Prime Minister Hun Sen stepped off a plane from Beijing Wednesday morning and announced he has canceled his visit to UN headquarters in New York, which had been planned for later this month.
The premier’s adviser, Om Yentieng, said last week that Hun Sen had been scheduled to meet privately with UN Secretary General Kofi Annan and to address the world body’s General Assembly.
“I told Deputy Prime Minister Hor Namhong to go to New York because I have a lot of programs in the country, and I also have to join the [Asia Europe Meeting in Hanoi]. That is why I canceled my trip,” Hun Sen told reporters at the Phnom Penh International Airport.
Om Yentieng, speaking by telephone Wednesday from Svay Rieng province, declined to comment on why the prime minister had dropped such a high-profile engagement.
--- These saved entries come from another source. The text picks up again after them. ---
Lemma has_type_kind v w t : has_type v t -> has_type w t -> value_kind v = value_kind w.
Proof. destruct v, w, t; done. Qed.

Lemma field_value_type f t : field_ok f -> kind_type (field_kind f) = Ok t -> has_type (field_value f) t.
Proof. destruct f; cbn; intros ? [= <-]; cbn; auto using wrap_i64_range. Qed.

Lemma kind_of_field fields (index : nat) k : map field_kind fields !! index = Some k -> exists f, fields !! index = Some f /\ k = field_kind f.
Proof. intros H. apply list_lookup_fmap_Some in H as (f & -> & Hf). by exists f. Qed.

(** A costed result that is reached and satisfies [P]. *)
Definition yields {A} (P : A -> Prop) (r : costed A) : Prop := match r with Ok (a, _) => P a | _ => False end.

Lemma yields_bind {A B} (P : A -> Prop) (Q : B -> Prop) (r : costed A) (f : A -> costed B) :
  yields P r -> (forall a, P a -> yields Q (f a)) -> yields Q (cbind r f).
Proof.
  unfold yields, cbind. destruct r as [[a c]|e|]; cbn; [|done|done]. intros Ha Hf. specialize (Hf a Ha).
  by destruct (f a) as [[b c']|e|].
Qed.

Lemma yields_tick {A} (Q : A -> Prop) c (r : costed A) : yields Q r -> yields Q (do$ ctick c; r).
Proof. intros H. by apply (yields_bind (fun _ => True)). Qed.

Lemma yields_ret {A} (P : A -> Prop) a : P a -> yields P (cret a).
Proof. done. Qed.

Lemma yields_lift {A B} (Q : B -> Prop) (o : outcome MeterError A) a (f : A -> costed B) : o = Ok a -> yields Q (f a) -> yields Q (let$ x := clift o in f x).
Proof. intros -> H. by apply (yields_bind (fun x => x = a)); [|intros ? ->]. Qed.

Lemma eval_sound ts vs e : forall t, env_ok ts vs -> literals_ok e -> expression_kind e ts = Ok t -> yields (fun v => has_type v t) (eval e vs).
Proof.
  intros t Henv. revert t. induction e as [z|b|name|e IH i|e IH|op e1 IH1 e2 IH2|e1 IH1 e2 IH2 e3 IH3]; cbn [expression_kind literals_ok eval];
    intros t Hlit Ht; apply yields_tick.
  - by injection Ht as <-.
  - by injection Ht as <-.
  - unfold type_lookup in Ht. destruct (find_binding ts name) as [tb|] eqn:E; [|done]. injection Ht as <-.
    destruct (find_binding_ok _ _ _ _ Henv E) as (b & Hb & Htype & _). unfold lookup_value. by rewrite Hb.
  - destruct (expression_kind e ts) as [[| | |fields]|?|] eqn:Ee; try done. cbn [obind] in Ht. eapply yields_bind; [by apply IH|].
    intros [| | |item] Hv; try done. destruct Hv as [Hitem <-].
    destruct (map field_kind (ti_fields item) !! N.to_nat i) as [k|] eqn:Ek; [|done]. apply kind_of_field in Ek as (f & Hf & ->).
    rewrite Hf. eapply yields_lift; [done|].
    apply yields_tick, yields_ret, field_value_type; [|done]. eapply Forall_lookup_1; [exact Hitem|exact Hf].
  - destruct (expression_kind e ts) as [t'|?|] eqn:Ee; try done. cbn [obind] in Ht. eapply yields_bind; [by apply IH|]. intros v Hv. apply yields_tick.
    destruct t', v; by simplify_eq.
  - destruct Hlit. run_inv Ht. injection Ht as <-. breflect. subst. eapply yields_bind; [by apply IH1|]. intros [] Hv; try done.
    eapply yields_lift; [done|]. eapply yields_bind; [by apply IH2|]. intros [] Hw; try done. eapply yields_lift; [done|].
    apply yields_tick, yields_ret. apply wrap_i64_range.
  - destruct Hlit as (?&?&?). run_inv Ht. injection Ht as <-. breflect. subst. eapply yields_bind; [by apply IH1|]. intros [] Hv; try done. apply yields_tick.
    destruct b; auto.
Qed.

Lemma declare_sound sc ts vs name t m v req ts' : env_ok (sc :: ts) vs -> declare_binding (sc :: ts) name (mkTypeBinding t m) = Ok ts' ->
  has_type v t -> match req with Some k => k = value_kind v | None => True end ->
  exists vs', declare vs name v m req = Ok vs' /\ env_ok ts' vs'.
Proof.
  intros (vc & vs0 & Hsc & Hts & ->)%Forall2_cons_inv_l Hd Hv Hreq. unfold declare, declare_binding in *. cbn [ensure_root] in *. run_inv Hd. injection Hd as <-.
  exists (<[name := mkBinding v (value_kind v) m]> vc :: vs0). rewrite negb_true_iff, bool_decide_eq_false in E0.
  split.
  - replace (bool_decide (is_Some (vc !! name))) with false.
    + destruct req as [k|]; [|done]. by rewrite bool_decide_true.
    + symmetry. apply bool_decide_eq_false. destruct (Hsc name); [contradict E0; by eauto|by intros [? [=]]].
  - constructor; [|done]. intros x. destruct (decide (x = name)) as [->|Hx]; [|rewrite !lookup_insert_ne by done; apply Hsc].
    rewrite !lookup_insert_eq. by constructor.
Qed.

Lemma update_binding_ok ts vs name t b : env_ok ts vs -> find_binding ts name = Some t -> binding_ok t b -> env_ok ts (update_binding vs name b).
Proof.
  intros H Ht Hb. induction H as [|sc vc ts vs Hsc H IH]; cbn [find_binding update_binding] in *; [constructor|].
  pose proof (Hsc name) as Hname. destruct (sc !! name) as [t'|] eqn:E; destruct (vc !! name) as [b'|]; inversion Hname; constructor; try done; [|by apply IH].
  injection Ht as ->. intros z. destruct (decide (z = name)) as [->|Hz]; [|rewrite lookup_insert_ne by done; apply Hsc].
  rewrite E, lookup_insert_eq. by constructor.
Qed.

Lemma assign_sound ts vs name t tb v : env_ok ts vs -> find_binding ts name = Some tb -> tb_mutable tb = true -> tb_kind tb = t -> has_type v t ->
  exists vs', assign vs name v = Ok vs' /\ env_ok ts vs'.
Proof.
  intros H Hf Hm <- Hv. destruct (find_binding_ok _ _ _ _ H Hf) as (b & Hb & Hbt & Hbk & Hbm). unfold assign. rewrite Hb. cbn [ok_or obind].
  rewrite Hbm, Hm, Hbk, bool_decide_true by by eapply has_type_kind. cbn [ensure obind]. eexists. split; [done|].
  eapply update_binding_ok; [done..|]. split; [done|]. split; [by eapply has_type_kind|by cbn].
Qed.

Lemma body_types_ofold schema body env : (fix body_types (body : list Statement) (env : TypeEnvironment) : outcome MeterError TypeEnvironment :=
    match body with
    | [] => Ok env
    | nested :: rest => let* env' := statement_types schema nested env in body_types rest env'
    end) body env = ofold (fun env st => statement_types schema st env) env body.
Proof. revert env. induction body as [|st body IH]; intros env; cbn [ofold]; [done|]. destruct (statement_types schema st env); cbn; auto. Qed.

(** A statement declares in the innermost scope only. *)
Lemma declare_shape {B} (sc : gmap string B) ts name b ts' : declare_binding (sc :: ts) name b = Ok ts' -> exists sc', ts' = sc' :: ts.
Proof. unfold declare_binding. cbn [ensure_root]. intros H. run_inv H. injection H as <-. eauto. Qed.

Lemma ofold_shape schema body sc ts ts' : Forall (fun st => forall sc ts', statement_types schema st (sc :: ts) = Ok ts' -> exists sc', ts' = sc' :: ts) body ->
  ofold (fun env st => statement_types schema st env) (sc :: ts) body = Ok ts' -> exists sc', ts' = sc' :: ts.
Proof.
  intros Hbody. revert sc. induction Hbody as [|st body Hst Hbody IH]; cbn [ofold]; intros sc; [intros [= <-]; by eauto|].
  intros (ts1 & H1 & H2)%obind_Ok. apply Hst in H1 as (sc1 & ->). by eapply IH.
Qed.

Lemma types_shape schema st : forall sc ts ts', statement_types schema st (sc :: ts) = Ok ts' -> exists sc', ts' = sc' :: ts.
Proof.
  induction st as [x m d e|x e|x body IH] using Statement_nested_ind; intros sc ts ts'; cbn [statement_types].
  - unfold let_type. intros H. run_inv H. by eapply declare_shape.
  - unfold assign_type. intros H. run_inv H. injection H as <-. eauto.
  - intros (ts1 & H1 & (ts2 & H2 & [= <-])%obind_Ok)%obind_Ok. rewrite body_types_ofold in H2. apply declare_shape in H1 as (sc1 & ->).
    apply ofold_shape in H2 as (sc2 & ->); [by exists sc|]. eapply Forall_impl; [exact IH|]. cbn. intros st Hst sc0 ts0. apply Hst.
Qed.

Lemma cfold_yields {A} (P : Environment -> Prop) (f : A -> Environment -> costed Environment) l env :
  P env -> (forall a env, a ∈ l -> P env -> yields P (f a env)) -> yields P (cfold f l env).
Proof.
  revert env. induction l as [|a l IH]; intros env HP Hf; cbn [cfold]; [done|].
  eapply yields_bind; [apply Hf; [constructor|done]|]. intros env' HP'. apply IH; [done|]. intros b env'' Hb. apply Hf. by constructor.
Qed.

(** The items of a prefix have the kinds that the checker took from the first. *)
Definition conforms (schema : list ValueKind) (item : TupleItem) : Prop := item_ok item /\ map field_kind (ti_fields item) = schema.

Section Sound.
Context (schema : list ValueKind) (items : list TupleItem).

Definition sound (st : Statement) : Prop := forall sc ts vs ts', (is_loop st = true -> Forall (conforms schema) items) -> statement_literals st ->
  env_ok (sc :: ts) vs -> statement_types schema st (sc :: ts) = Ok ts' -> yields (env_ok ts') (exec items st vs).

Lemma body_sound body : (forall st, st ∈ body -> is_loop st = true -> Forall (conforms schema) items) -> Forall statement_literals body -> Forall sound body ->
  forall sc ts vs ts', env_ok (sc :: ts) vs -> ofold (fun env st => statement_types schema st env) (sc :: ts) body = Ok ts' ->
  yields (env_ok ts') (cfold (exec items) body vs).
Proof.
  intros Hloop Hlit Hs. revert Hloop. induction Hs as [|st body Hst Hs IH]; intros Hloop sc ts vs ts' Hok; cbn [ofold cfold]; [by intros [= <-]|].
  intros (ts1 & H1 & H2)%obind_Ok. inversion Hlit; subst. destruct (types_shape _ _ _ _ _ H1) as (sc1 & ->).
  eapply yields_bind; [eapply Hst; [by apply Hloop; constructor|done..]|]. intros vs1 Hok1.
  eapply IH; [done| |done..]. intros st' Hin. apply Hloop. by constructor.
Qed.

Lemma exec_sound st : sound st.
Proof.
  induction st as [x m d e|x e|x body IH] using Statement_nested_ind; intros sc ts vs ts' Hloop Hlit Hok Ht; cbn [statement_types statement_literals exec] in *;
    apply yields_tick.
  - unfold let_type in Ht. apply obind_Ok in Ht as (t & Ht & Hd). apply obind_Ok in Hd as ([] & Hi & Hd). apply obind_Ok in Hd as ([] & Hn & Hd).
    eapply yields_bind; [by eapply eval_sound|]. intros v Hv. destruct (declare_sound _ _ _ _ _ _ v (if d then Some KI64 else None) _ Hok Hd Hv) as (vs' & Hvs & Hok').
    { destruct d; [|done]. destruct (decide (t = TyI64)) as [->|Hne]; [by destruct v|]. by rewrite (bool_decide_false _ Hne) in Hi. }
    eapply yields_lift; [exact Hvs|]. by apply yields_tick.
  - unfold assign_type in Ht. apply obind_Ok in Ht as (t & Ht & Hd). run_inv Hd. injection Hd as <-. breflect.
    eapply yields_bind; [by eapply eval_sound|]. intros v Hv. edestruct assign_sound as (vs' & Hvs & Hok'); [exact Hok|done|done|done|exact Hv|].
    eapply yields_lift; [exact Hvs|]. by apply yields_tick.
  - apply obind_Ok in Ht as (ts1 & H1 & Ht). apply obind_Ok in Ht as (ts2 & H2 & [= <-]). rewrite body_types_ofold in H2.
    destruct (declare_shape _ _ _ _ _ H1) as (sc1 & ->). assert (exists sc2, ts2 = sc2 :: sc :: ts) as (sc2 & ->).
    { eapply ofold_shape; [|exact H2]. apply Forall_forall. intros st _ sc0 ts0. apply types_shape. }
    cbn [pop_scope tail]. rewrite body_literals in Hlit. specialize (Hloop eq_refl).
    apply cfold_yields; [done|]. intros item env Hitem Henv. do 2 apply yields_tick.
    eapply (yields_bind (env_ok (sc2 :: sc :: ts))).
    + pose proof (proj1 (Forall_forall _ _) Hloop item Hitem) as Hc. destruct (declare_sound ∅ (sc :: ts) (push_scope env) x (TyTuple schema) false (VTuple item) (Some KTuple) _
        ltac:(by constructor; [intros z; rewrite !lookup_empty; constructor|]) H1 Hc eq_refl) as (vs1 & Hvs & Hok1).
      eapply yields_lift; [exact Hvs|]. eapply body_sound; [|done..|exact H2]. done.
    + intros env' (vc & vs' & _ & Hvs & ->)%Forall2_cons_inv_l. done.
Qed.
Hun Sen said in July that he would visit UN headquarters after legislation to establish a long-awaited Khmer Rouge tribunal, which is now at the National Assembly, has been ratified.
Numerous Phnom Penh-based diplomats declined to comment on the cancellation. Some said their embassies had not been informed officially.
But one government official, who spoke on condition of anonymity, said the change of plans was brought about by numerous factors, including the expected return of King Sihanouk around the end of this month or in early October and preparations for the Asia-Europe summit on Oct 8 and Oct 9. He said that Hun Sen was trying to balance his foreign and domestic agendas, having made several recent trips abroad.
The official also said Hor Namhong would carry out Hun Sen’s agenda, pushing for a non-permanent seat on the UN Security Council for the 2006-07 term.
He denied that the Chinese government had influenced Hun Sen’s seemingly abrupt decision to skip New York.
Observers of the effort to prosecute surviving Khmer Rouge leaders say that China has lent little support to the drawn-out and often-tense process—for fear that court room testimony could embarrass it, the primary foreign backer of Pol Pot’s murderous 1975-79 regime.
Hun Sen’s government has grown increasingly close to Beijing as tribunal negotiations have progressed, and it has reaped considerable financial assistance.
Hun Sen announced two new Chinese aid packages Wednesday, a new 198-km road connecting Kratie province and Laos and a new building for the Council of Ministers.
Construction of the road will begin in October, and there is no start date for the Council’s new facility, he said.
As for next month’s meeting in Hanoi—Cambodia, Laos and Burma will join other Asean nations and European Union member states at the summit for the first time.
Cambodia and Laos had threatened to boycott the gathering in support of Burma, which the Europeans had sought to bar on account of its wretched human rights record. But last week the Asean and EU sides reached a compromise, agreeing that only low-ranking Burmese delegates would be permitted to attend.